Directions for this task
Every line of the material below, from the top through the line with "From S2P Require", should be reproduced exactly.
BEGIN Task input
(* ===== verification/IndexJobsPublication.v ===== *)
(** What a publication writes next to the job that it ends: the pointers of the workspace,
    the active generation of the graph and the state that queries ask for. *)
From S2P Require Import Prelude GoStrings GoStringFacts GoSort GoNum GoTime Graph GraphFacts GraphStore GraphStoreFacts IndexTables GraphValidate GraphValidateFacts GraphPublish GraphPublishFacts GraphActivation IndexJobs IndexPublish IndexJobsFacts IndexJobsSteps IndexJobsRuns IndexJobsSystem IndexJobsFences IndexJobsCancel.

Local Open Scope go_scope.

Section publication.
Context `{UnicodeTables} `{NFC} `{UrlParser} `{SHA256} `{Connection} `{Host}.

(** * Metadata *)
Lemma meta_same d d' key : d_tables d' = d_tables d -> meta_of key d' = meta_of key d.
Proof. intros Ht. unfold meta_of, meta. by rewrite Ht. Qed.
Lemma gives_upsert key v w n w' : gives (exec (upsert key v)) w n w' ->
  forall key', meta_of key' w' = if streq key' key then default [] v else meta_of key' w.
Proof. intros [Hf _]%gives_exec key'. rewrite <- meta_of_upsert. by rewrite Hf. Qed.
Lemma gives_delete key w n w' : gives (exec (delete_meta key)) w n w' ->
  forall key', meta_of key' w' = if streq key' key then [] else meta_of key' w.
Proof.
  intros [Hf _]%gives_exec key'. injection Hf as <- _. unfold meta_of, meta at 1. cbn [with_meta d_tables t_meta].
  destruct (streq key' key) eqn:E.
  - apply streq_true in E as ->. destruct (head _) as [r|] eqn:Hh; [|done]. exfalso.
    apply head_matching_Some in Hh as [Hk Hr]. apply matching_some in Hr as [Hn _]. by rewrite Hk in Hn.
  - do 3 f_equal. f_equal. unfold matching. rewrite list_filter_filter. apply list_filter_iff. intros r.
    split; [by intros [? ?]|]. intros Hr. split; [done|]. apply streq_true in Hr as ->. by rewrite E.
Qed.
Lemma gives_meta_text_of key w a w' : gives (meta_text key) w a w' -> a = meta_of key w /\ w' = w.
Proof.
  intros (row & v & [-> (n & j & Hm)]%gives_reads & Hg)%gives_bind. apply from_Q_ok in Hm.
  unfold meta_row, queryRow in Hm. apply bind_run in Hm as (r & i & Hq & Hr). apply ret_run in Hr as [-> _].
  apply bind_run in Hq as (rows & j' & Hq & Hr). apply query_ok in Hq as ->. apply ret_run in Hr as [-> _].
  unfold meta_of. fold (meta w). destruct (head _) as [[k v]|]; cbn in *.
  - destruct v as [v|]; cbn in Hg; [by apply gives_ret in Hg as [-> ->]|by apply gives_throw in Hg].
  - by apply gives_ret in Hg as [-> ->].
Qed.
Lemma gives_upserts_meta l : forall w u w', gives (UpsertWorkspaceMetaMap l) w u w' ->
  forall key, meta_of key w' = match last (matching (fun kv => streq kv.1 key) l) with Some kv => kv.2 | None => meta_of key w end.
Proof.
  induction l as [|[k v] l IH]; intros w u w' Hg key; cbn [UpsertWorkspaceMetaMap] in Hg; [by apply gives_ret in Hg as [_ ->]|].
  apply gives_bind in Hg as (n & w1 & E1 & Hg). rewrite (IH _ _ _ Hg key). pose proof (gives_upsert _ _ _ _ _ E1 key) as Hk.
  unfold matching in *. cbn [filter list_filter].
  destruct (decide _) as [Hd|Hd]; cbn [fst] in Hd.
  - rewrite last_cons. destruct (last _) as [kv|]; [done|]. rewrite Hk. cbn.
    assert (streq key k = true) as -> by (apply streq_true; by apply streq_true in Hd). done.
  - destruct (last _) as [kv|]; [done|]. rewrite Hk.
    assert (streq key k = false) as -> by (apply streq_false; intros ->; by rewrite streq_refl in Hd). done.
Qed.
Lemma last_map_key (g : gostring) key keys : key ∈ keys ->
  last (matching (fun kv => streq kv.1 key) (map (fun k => (k, g)) keys)) = Some (key, g).
Proof.
  intros Hin. destruct (last _) as [kv|] eqn:Hl.
  - apply last_elem in Hl. apply matching_some in Hl as [Hk%streq_true (k & -> & _)%list_elem_of_fmap]. cbn in Hk. by subst.
  - apply last_None in Hl. assert (Hm : (key, g) ∈ matching (fun kv : gostring * gostring => streq kv.1 key) (map (fun k => (k, g)) keys)).
    { apply matching_some. split; [apply streq_refl|]. apply list_elem_of_fmap. by exists key. }
    rewrite Hl in Hm. set_solver.
Qed.
(** The pointers of the mode name the generation. *)
Lemma write_metadata_pointers generationID mode files symbols docs now w u w' keys key :
  gives (write_metadata generationID mode files symbols docs now) w u w' -> mode_pointers mode = Some keys -> key ∈ keys ->
  meta_of key w' = generationID.
Proof.
  unfold write_metadata. intros Hg Hk Hin. rewrite Hk in Hg. apply gives_upserts_meta with (key := key) in Hg.
  unfold matching in Hg. rewrite filter_app, last_app in Hg. pose proof (last_map_key generationID key keys Hin) as Hl.
  unfold matching in Hl. rewrite Hl in Hg. exact Hg.
Qed.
END Task input
Answer to this task
(* ===== verification/IndexJobsPublication.v ===== *)
(** What a publication writes next to the job that it ends: the pointers of the workspace,
    the active generation of the graph and the state that queries ask for. *)
From S2P Require Import Prelude GoStrings GoStringFacts GoSort GoNum GoTime Graph GraphFacts GraphStore GraphStoreFacts IndexTables GraphValidate GraphValidateFacts GraphPublish GraphPublishFacts GraphActivation IndexJobs IndexPublish IndexJobsFacts IndexJobsSteps IndexJobsRuns IndexJobsSystem IndexJobsFences IndexJobsCancel.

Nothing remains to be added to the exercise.